Dene identity affects 'every aspect of who I am,' says med school graduate from Wrigley, N.W.T.

Leanne Niziol, a Dene woman from Wrigley, N.W.T., recently graduated from medical school in Manitoba. (Submitted by Leanna Niziol - image credit)

Leanne Niziol says growing up in Wrigley, N.W.T., she didn't see any First Nations doctors.

"That was a really significant gap that I wanted to change," Niziol said.

She recently graduated from the University of Manitoba's Doctor of Medicine program, a career she says has been a dream of hers since she was little

Niziol, originally from Pehdzeh Ki First Nation in Wrigley, is thought to be the first Dene doctor to come from that community.

"It's been a lot of emotions, it's been a long road to completing this program. And I just feel really happy and grateful to be done and be closer to home and to start my residency," she said.

About 14 members of her family travelled to Winnipeg from Ontario, Alberta, Yukon and N.W.T. to watch her graduate last month.

Niziol said her late grandfather was her main inspiration to go into medicine.

"He was a medicine man. His life and way of being was something that impacted me significantly," she said. "He really taught me what it means to live a good life guided by our Dene culture and way of being," she said.

Role models 'critical to our success'

She also said growing up in a remote community, with limited access to health care pushed her to pursue a career in medicine.

"My identity as a Dene really influences every aspect of who I am," she said.

But it wasn't easy.

"As a first-generation medical doctor, for me, moving away from my community, people and family was one of the most significant challenges," she said.

It was also important for her to build a support system with her classmates, she said.
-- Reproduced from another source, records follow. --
(* ===== verification/DatabaseFile.v ===== *)
(** Opening the state database ([src/src/server/state_store/database.rs]): the
    guards on the database file and its sidecars, the validation of private copies,
    the comparison of the schema, and the order in which a database is trusted,
    changed and recovered.

    SQLite and the kernel answer as they like; every interaction is logged.  The
    statements that read a schema are one interaction that answers with the rows of
    all of them, and [recover_database], which [Recovery] models on the tables, is
    one as well.  Private copies live in a temporary directory that is removed when
    its handle is dropped; that removal is not logged.  Error messages leave out the
    path they name. *)

From S2P Require Import Prelude Bytes StdPath Paging Problem Revisions RootedOs StartupHost SchemaText.
From stdpp Require Import base numbers list strings sets sorting.
From Stdlib Require Import Ascii.

Local Open Scope Z_scope.

Definition MAX_RAW_DATABASE_SNAPSHOT_BYTES : Z := 1024 * 1024 * 1024.
(** milliseconds *)
Definition BUSY_TIMEOUT : Z := 5000.
Definition APPLICATION : bytes := bs "dufs-ram".
Definition CURRENT_SCHEMA_REVISION : Z := 1.
Definition SQLITE_SIDECAR_SUFFIXES : list bytes := [bs "-journal"; bs "-wal"; bs "-shm"].

Record RootIdentity := mkRoot { root_device : Z; root_inode : Z }.
Lemma connections_are_bounded_witness :
  by_listeners 2 two_listeners /\ slots_run two_listeners (new_slots 2) = Some (mkSlots 1 1) /\ 1 <= 2.
Proof.
  assert (Hby : by_listeners 2 two_listeners).
  { split; [repeat constructor|]. intros [|[|i]] Hi; [| |lia].
    all: exists 1%nat, 1%nat, tt; vm_compute; exists []; reflexivity. }
  assert (Hrun : slots_run two_listeners (new_slots 2) = Some (mkSlots 1 1)) by (vm_compute; reflexivity).
  split_and!; [exact Hby|exact Hrun|].
  apply (connections_are_bounded 2 2 two_listeners (mkSlots 1 1)); [lia|exact Hby|exact Hrun].
Defined.
End ConnectionExamples.
(** From a complete startup to the end. *)
Lemma built_spec before text :
  Forall (λ e, plain e = true) before -> (forall l, no_before built serves (before ++ l) = true) ->
  (forall code, Exit code ∉ before) ->
  spec (do _ <- syscall (ph_write_listening text) (WriteListening text);
        do reason <- syscall ph_serving_race ServingRace;
        match reason with
        | Some None => failed SignalStreamClosed
        | _ => attempt _ <- shutdown; graceful_exit
        end) (λ r l, honest r (before ++ l)).
Proof.
  intros Hp Hb Hx. apply spec_bind_call. intros written. apply spec_bind_call. intros reason.
  set (now := before ++ [WriteListening text written; ServingRace reason]).
  assert (Hp' : Forall (λ e, plain e = true) now) by (apply Forall_app; split; [done|each]).
  assert (Hb' : forall l, no_before built serves (now ++ l) = true) by (intros l; unfold now; by rewrite <-app_assoc).
  assert (Hx' : forall code, Exit code ∉ now) by (intros code; specialize (Hx code); set_solver).
  destruct reason as [[signal|]|].
  1, 3: eapply spec_weaken; [by apply (serving_spec now)|]; intros r l; unfold now; by rewrite <-app_assoc.
  apply spec_ret. apply failed_startup; [done|by rewrite <-(app_nil_r (before ++ _))|done].
Qed.

Lemma run_server_honest addrs port : spec (run_server addrs port) honest.
Proof.
  unfold run_server, started, checked, failed. walk.
  all: try (apply failed_startup; [each|reflexivity|set_solver]).
  - apply (graceful_exit_spec [_; _]); [done|done|set_solver|by left].
  - set (startup := [InstallSignals true; StartupRace None; StartupJoined true]).
    eapply spec_bind; [apply serve_spec|]. intros [p|e] l (Hs & Hb & Hok).
    all: assert (Hp : Forall (λ e, plain e = true) (startup ++ l))
      by (apply Forall_app; split; [each|by eapply Forall_impl; [|apply starts_plain]]).
    all: assert (Hx : forall code, Exit code ∉ startup ++ l)
      by (intros code; pose proof (starts_no_exit l Hs code); set_solver).
    + eapply spec_weaken; [apply (built_spec (startup ++ l)); [done| |done]|intros r c Hc; exact Hc].
      intros l'. rewrite <-app_assoc. apply no_before_skip; [each|by apply (Hok p)].
    + walk. apply failed_startup; rewrite ?app_nil_r; [done| |done]. apply (no_before_skip _ _ startup); [each|done].
Qed.

(** What the exit code of the process tells about its run. *)
Definition code_told (code : Z) (l : list ProcessEvent) : Prop :=
  (exists before e, l = before ++ [e; Exit code] /\
    ((code = 0 /\ flush_ended e = true /\ (existsb early_signal l = true \/ existsb runtime_down l = true)) \/
     (code = 1 /\ (e = SpawnFlush false \/ (deadline_passed e = true /\ existsb forces before = true))) \/
     (code = 130 /\ interrupts SIGINT e) \/ (code = 143 /\ interrupts SIGTERM e))) \/
  (exists before e, l = before ++ [LogFailure e; FlushLog] /\ code = 1 /\ forall other, Exit other ∉ before).

End facts.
"Another challenge was having to navigate an unfamiliar educational institute and an academically challenging program," she said. "I met other Indigenous doctors and there was other Indigenous students in my program."
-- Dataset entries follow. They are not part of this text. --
#[local] Instance offline_uploads : UploadHost unit := {|
  uh_load _ env := (Err (StoreMessage offline), env);
  uh_save _ env := (Err (StoreMessage offline), env);
  uh_reject _ _ _ env := (Err (StoreMessage offline), env);
  uh_remove _ env := (Err (StoreMessage offline), env);
  uh_reserve _ _ _ _ env := (Err refused, env);
  uh_space _ _ _ env := (Err refused, env);
  uh_consume r _ env := (r, env);
  uh_track _ env := (Err refused, env);
  uh_expired env := (false, env);
  uh_idle_deadline env := (false, env);
  uh_begin_mutation env := (false, env);
  uh_mutation_begun env := (false, env)
|}.

(** The platform knows one account. *)
#[local] Instance one_account : RequestHost unit := {|
  rh_administrate env := (Ok default_response, env);
  rh_authenticate env := (Ok (bs "ada"), env);
  rh_readiness_slot env := (true, env);
  rh_probe_space env := (Ok true, env);
  rh_probe_store env := (Ok tt, env);
  rh_probes_joined env := (None, env);
  rh_health env := (true, false, false, env);
  rh_status _ env := (Err offline, env);
  rh_take_listing env := (mkListingInput true 0 [] [] empty_store, env);
  rh_put_listing _ env := (tt, env);
  rh_preflight_slot env := (true, env);
  rh_upload_slot env := (true, env);
  rh_upload_lease _ env := (Some (Some 2), env);
  rh_inspected_in_time env := (true, env);
  rh_scan_descendants _ env := (Some (Ok false), env);
  rh_mark_reserved env := (tt, env);
  rh_upload_in_time env := (true, env);
  rh_cancel_upload env := (true, env)
|}.

#[local] Instance no_json : RequestCodec := {|
  mkdir_of_json _ := None; move_of_json _ := None; rename_of_json _ := None; mime_essence _ := None
|}.
#[local] Instance no_upload_json : UploadApi.UploadCodec := {| preflight_of_json _ := None; discard_of_json _ := None |}.

Definition demo_site : Site :=
  mkSite DirectoryWalkFacts.demo_fs (mkPolicy (bs "/srv") (bs "__assets__")) ListApiFacts.demo_machine 10 0 1000
    [] (bs "__assets__/") [] (12, 64) [] (λ _, false) (λ _, []) (λ _ _, []) id id (λ _, true) (λ _, None)
    None (Ok tt) (Ok tt).

Definition get_a : Request := mkRequest _ GET (bs "/a") ∅ no_headers BodyBroken (mkBody [] BodyFinished) None.

Example get_a_is_served :
  match (handle_inner demo_site get_a (Some (bs "a")) false (mkWorld tt [])).1 with
  | Ok (Complete res) => res_status res = 200 /\ res_body res = FileBody 0 5
  | _ => False
  end.
Proof. vm_compute. auto. Qed.

(** The demo root cannot create files, so the readiness check fails at its first
    change. *)
Definition get_ready : Request := mkRequest _ GET (bs "/__dufs__/ready") ∅ no_headers BodyBroken (mkBody [] BodyFinished) None.

Example get_ready_is_refused :
  match (handle_inner demo_site get_ready (Some READINESS_CHECK_PATH) false (mkWorld tt [])).1 with
  | Ok (Complete res) => res_status res = 503
  | _ => False
  end.
Proof. vm_compute. auto. Qed.

Lemma reading_requests_only_look_witness :
  rq_method get_a = GET /\
  spec (handle_inner demo_site get_a (Some (bs "a")) false) (λ _ events,
    Forall looks events \/
    (site_owns_path demo_site (rq_path get_a) = true /\ events = [Administrate]) \/
    exists path account rest, Some (bs "a") = Some path /\ events = Authenticate (Some account) :: rest /\
      ((is_Some (str_strip_prefix JOB_STATUS_PREFIX path) /\ exists key answer, rest = [QueryStatus key answer]) \/
       (path = READINESS_CHECK_PATH /\ readiness_check (site_fs demo_site) rest))).
Proof.
  split; [reflexivity|]. apply (reading_requests_only_look demo_site get_a (Some (bs "a")) false); [left; reflexivity|].
  split; [discriminate|reflexivity].
Defined.

Definition delete_a : Request := mkRequest _ DELETE (bs "/a") ∅ no_headers BodyBroken (mkBody [] BodyFinished) None.

Lemma authentication_comes_first_witness :
  0 <= site_max_search_entries demo_site < usize_max /\
  spec (handle_inner demo_site delete_a (Some (bs "a")) false) (λ r events,
    events = [] \/ events = [Administrate] \/ events = [Authenticate None] \/
    exists account work, events = Authenticate (Some account) :: work).
Proof.
  split; [split; [discriminate|reflexivity]|].
  apply (authentication_comes_first demo_site delete_a (Some (bs "a")) false). split; [discriminate|reflexivity].
Defined.
End DispatchExamples.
Now, she sees herself as a role model for other Indigenous students.

"I think that having role models is critical to our success because just seeing a reflection of yourself and your goals and your dreams is important. It makes a difference in your confidence and how you plan on achieving that."

Niziol said she also sees trust between herself and the Indigenous patients she cares for.

"There are a lot of commonalities among Indigenous people when it comes to our values and beliefs. I think that as an Indigenous doctor, it is something that is very special," she said.

"With Indigenous patients there is also a common understanding and also a common lived experience of how we navigate the world around us. It is different than non-Indigenous people."

Niziol will start a two-year residency in family medicine at the University of Alberta in July.